● Task requirements
Among the lines below, restate word for word only those from the line with "(attr : string)" through the line with "A := snd m.", with both end lines kept.

(Stored data)
Lemma uncovered_output_irrelevant_witness :
  main ref_machine
    (with_more_outputs host_whole_output [1; 2; 3] [4; 5] (repeat 0x9A 32))
  = Return 0.
Proof.
  destruct (uncovered_output_irrelevant ref_machine 1 host_whole_output
              (with_more_outputs host_whole_output [1; 2; 3] [4; 5]
                 (repeat 0x9A 32))
              (witness_args ([0x10; 0; 0xFF; 0xF0; 0; 0] ++ ref_signature) [])
              91 {| ptr := 20; size := 71 |})
    as [_ Hmain].
  - constructor; intros; try reflexivity.
    + unfold ckb_load_cell. cbn [tx_cells with_more_outputs].
      destruct source; try reflexivity.
      destruct (Z.eqb_spec index 1) as [->|_]; [|reflexivity].
      exfalso. auto.
    + unfold ckb_load_cell_data. cbn [tx_cell_data with_more_outputs].
      destruct source; try reflexivity.
      destruct (Z.eqb_spec index 1) as [->|_]; [|reflexivity].
      exfalso. auto.
    + unfold ckb_load_cell_by_field. cbn [tx_cell_fields with_more_outputs].
      destruct source; try reflexivity.
      destruct (Z.eqb_spec index 1) as [->|_]; [|reflexivity].
      exfalso. auto.
  - vm_compute. reflexivity.
  - vm_compute. reflexivity.
  - rewrite <- Hmain. vm_compute. reflexivity.
Defined.

(** ** Memory that no host read wrote *)

(** C9, as stated, fails on the code.  [ref_machine] and [other_stack] are
    the same libraries started on different stack contents; the host is
    the same, so every host read returns identical data in both runs.  On
    [host_zero_lock] the guard of line 203 lets the loop read the op at
    offsets 66..68 of the lock bytes, past the end of the loaded witness:
    one run finds an unknown label there and returns
    [ERROR_INVALID_LABEL], the other finds [END_OF_LIST] and returns
    [ERROR_ARGUMENTS_LEN].  On [host_outpoint_index] both runs succeed
    with the same signature bytes, on different digests: the bytes
    absorbed for the outpoint index come from behind the uninitialised
    [index_seg] of line 333. *)
Theorem result_depends_on_stale_memory :
  main ref_machine host_zero_lock = Return ERROR_INVALID_LABEL /\
  main other_stack host_zero_lock = Return ERROR_ARGUMENTS_LEN /\
  main_absorb ref_machine host_outpoint_index
    = Continue (ref_signature,
                ref_input ++ repeat 0xCC 32 ++ u64_bytes 91
                  ++ witness_args ([0x40; 0; 2; 0xF0; 0; 0] ++ repeat 0 65) [])
  /\
  main_absorb other_stack host_outpoint_index
    = Continue (ref_signature,
                ref_input ++ (0xDD :: repeat 0xCC 31) ++ u64_bytes 91
                  ++ witness_args ([0x40; 0; 2; 0xF0; 0; 0] ++ repeat 0 65) [])
  /\
  main_message ref_machine host_outpoint_index
    <> main_message other_stack host_outpoint_index.
Proof.
  split; [vm_compute; reflexivity|].
  split; [vm_compute; reflexivity|].
  split; [vm_compute; reflexivity|].
  split; [vm_compute; reflexivity|].
  vm_compute. discriminate.
Qed.

(** ** Lock bytes without a terminator in the coverage region *)

(** A failure of the coverage loop is the failure of [main]. *)
Lemma main_coverage_failure (m : Machine) (h : Host)
    witness witness_len seg g code :
  load_first_witness m h = Continue (witness, witness_len, seg) ->
  hash_group_inputs h (S (length (tx_inputs h CKB_SOURCE_GROUP_INPUT))) 0
    (blake2b_init BLAKE2B_BLOCK_SIZE) = Continue g ->
  process_sighash_array m h (Z.to_nat (size seg)) witness seg 0 g
    = Return code ->
  main m h = Return code.
Proof.
  intros H0 H1 H2.
  unfold main, main_message, main_absorb.
  rewrite H0. cbv beta iota zeta delta [bind].
  rewrite H1. cbv beta iota zeta delta [bind].
  rewrite H2. reflexivity.
Qed.

(** While the ops complete and ask for more, the loop goes from op to op:
    from position [p - n] it arrives at position [p]. *)
Lemma process_sighash_array_reaches (m : Machine) (h : Host) witness seg
    (p : Z) :
  p + 3 <= size seg ->
  (forall j ctx, 0 <= j < p ->
     exists ctx',
       process_component m h j (op_label m witness seg j)
         (op_index_code m witness seg j) (op_mask m witness seg j) ctx
       = Continue (true, ctx')) ->
  forall (n fuel : nat) i ctx,
    i = p - Z.of_nat n -> 0 <= i ->
    exists ctx',
      process_sighash_array m h (n + S fuel) witness seg i ctx
      = process_sighash_array m h (S fuel) witness seg p ctx'.
Proof.
  intros Hp Hops. induction n as [|n IH]; intros fuel i ctx Hi Hi0.
  - exists ctx. replace i with p by lia. reflexivity.
  - change (S n + S fuel)%nat with (S (n + S fuel)).
    rewrite process_sighash_array_step by lia.
    destruct (Hops i ctx) as [c' Hc]; [lia|]. rewrite Hc.
    cbv beta iota zeta delta [bind].
    apply IH; lia.
Qed.
(** * The spinner compiler of alive-progress

    A shallow embedding of [alive_progress/animations/spinner_compiler.py]:
    the compiler commands ([replace], [pause], [reshape], [transpose],
    [randomize]), the compiler itself ([spinner_compiler]), the runner
    ([spinner_runner_factory]) and the controller ([schedule_command],
    [set_operational], [compiler_dispatcher]), followed by the properties
    proved about them. *)

From Stdlib Require Import ZArith List String Ascii HexString DecimalString Lia.
From stdpp Require Import base option list strings gmap.
From Equations Require Import Equations.
From Equations.Prop Require Import Logic.

Local Open Scope nat_scope.

(** ** Python values, exceptions and the builtins the module relies on *)

Module Py.

(** The values a caller hands to a command: [None], an [int] or a [str],
    a [str] being a string of the Standard Library. Integers and tuples are
    as long as they need to be: running out of memory is not modelled. *)
Inductive value : Type :=
| VNone
| VInt (z : Z)
| VStr (s : string).

Inductive exn : Type :=
| IndexError
| ValueError
| TypeError
| RuntimeError
| KeyError
| OverflowError
| StopIteration
| AttributeError (attr : string)
| AssertionError (arg : value).

(** A computation prints lines on the standard output and then either
    raises or returns. *)
Definition py (A : Type) : Type := (list string * (exn + A))%type.

Definition ret {A} (a : A) : py A := ([], inr a).
Definition raise {A} (e : exn) : py A := ([], inl e).
Definition print (s : string) : py unit := ([s], inr tt).

Definition bind {A B} (m : py A) (k : A -> py B) : py B :=
  match m with
  | (out, inl e) => (out, inl e)
  | (out, inr a) => let '(out', r) := k a in (out ++ out', r)
  end.

Definition stdout {A} (m : py A) : list string := fst m.
Definition outcome {A} (m : py A) : exn + A := snd m.

(** Truth value of an object: [None], [0] and the empty string are false. *)
Definition truthy (v : value) : bool :=
  match v with
  | VNone => false
  | VInt z => negb (z =? 0)%Z
  | VStr s => negb (String.eqb s EmptyString)
  end.

(** [a or b] *)
Definition or_ (a b : value) : value := if truthy a then a else b.

(** [max(k, v)] for an integer [k]: comparing an [int] with a [str] or with
    [None] raises [TypeError]. *)
Definition max_int (k : Z) (v : value) : py Z :=
  match v with
  | VInt z => ret (Z.max k z)
  | _ => raise TypeError
  end.

(** [seq[i]] on a tuple, for [i >= 0]. *)
Definition getitem {A} (seq : list A) (i : nat) : py A :=
  match seq !! i with
  | Some a => ret a
  | None => raise IndexError
  end.

(** [max(...)] and [min(...)] of a generator: [ValueError] when it is empty. *)
Definition max_of (l : list nat) : py nat :=
  match l with
  | [] => raise ValueError
  | x :: l' => ret (foldl Nat.max x l')
  end.

Definition min_of (l : list nat) : py nat :=
  match l with
  | [] => raise ValueError
  | x :: l' => ret (foldl Nat.min x l')
  end.

(** [str(n)] for a natural number. *)
Definition str (n : nat) : string := NilZero.string_of_uint (Nat.to_uint n).

(** [sep.join(parts)] *)
Definition join (sep : string) (parts : list string) : string :=
  String.concat sep parts.

(** [s.replace(old, new)]: every non-overlapping occurrence of [old], found
    from the left, becomes [new]; an empty [old] matches before every
    character and at the end. [skip] counts the characters of the current
    occurrence still to be dropped. *)
Fixpoint replace_from (old new : string) (skip : nat) (s : string) : string :=
  match s with
  | EmptyString => EmptyString
  | String c s' =>
      match skip with
      | S k => replace_from old new k s'
      | O =>
          if String.prefix old s
          then String.append new (replace_from old new (String.length old - 1) s')
          else String c (replace_from old new 0 s')
      end
  end.

Fixpoint intersperse_all (new : string) (s : string) : string :=
  match s with
  | EmptyString => new
  | String c s' => String.append new (String c (intersperse_all new s'))
  end.

Definition str_replace (s old new : string) : string :=
  match old with
  | EmptyString => intersperse_all new s
  | _ => replace_from old new 0 s
  end.

(** [hex(n).replace('0x', '')] *)
Definition hex_digits (n : N) : string :=
  str_replace (HexString.of_N n) "0x" EmptyString.

(** [sys.maxsize], the largest [ssize_t] of a 64-bit build. *)
Definition maxsize : Z := 9223372036854775807.

(** [itertools.repeat(x, n)]: the count is taken as an [ssize_t], one that
    does not fit raises [OverflowError]; nothing when [n <= 0]. *)
Definition repeat {A} (x : A) (n : Z) : py (list A) :=
  if (n <? - maxsize - 1)%Z || (maxsize <? n)%Z then raise OverflowError
  else ret (replicate (Z.to_nat n) x).

(** [iter(lambda: tuple(islice(it, stop)), ())]: the iterator [it] is read
    [stop] items at a time until a read comes back empty. *)
Equations? iter_islice {A} (stop : nat) (it : list A) : list (list A)
  by wf (length it) lt :=
  iter_islice stop it with inspect (take stop it) := {
    | exist _ [] _ := [];
    | exist _ (x :: g) Heq := (x :: g) :: iter_islice stop (drop stop it) }.
Proof.
  destruct stop; [done|]. destruct it; [done|].
  rewrite length_drop. simpl. lia.
Qed.

(** [zip] applied to the unpacked rows: one tuple per round, each round
    taking the next item of every row, until a row is exhausted; no tuple
    at all without rows. The first argument follows the first row, which
    bounds the rounds. *)
Fixpoint zip_rounds {A} (first : list A) (rows : list (list A)) : list (list A) :=
  match first with
  | [] => []
  | _ :: first' =>
      match mapM head rows with
      | None => []
      | Some round => round :: zip_rounds first' (map tail rows)
      end
  end.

● Response
| AttributeError (attr : string)
| AssertionError (arg : value).

(** A computation prints lines on the standard output and then either
    raises or returns. *)
Definition py (A : Type) : Type := (list string * (exn + A))%type.

Definition ret {A} (a : A) : py A := ([], inr a).
Definition raise {A} (e : exn) : py A := ([], inl e).
Definition print (s : string) : py unit := ([s], inr tt).

Definition bind {A B} (m : py A) (k : A -> py B) : py B :=
  match m with
  | (out, inl e) => (out, inl e)
  | (out, inr a) => let '(out', r) := k a in (out ++ out', r)
  end.

Definition stdout {A} (m : py A) : list string := fst m.
Definition outcome {A} (m : py A) : exn + A := snd m.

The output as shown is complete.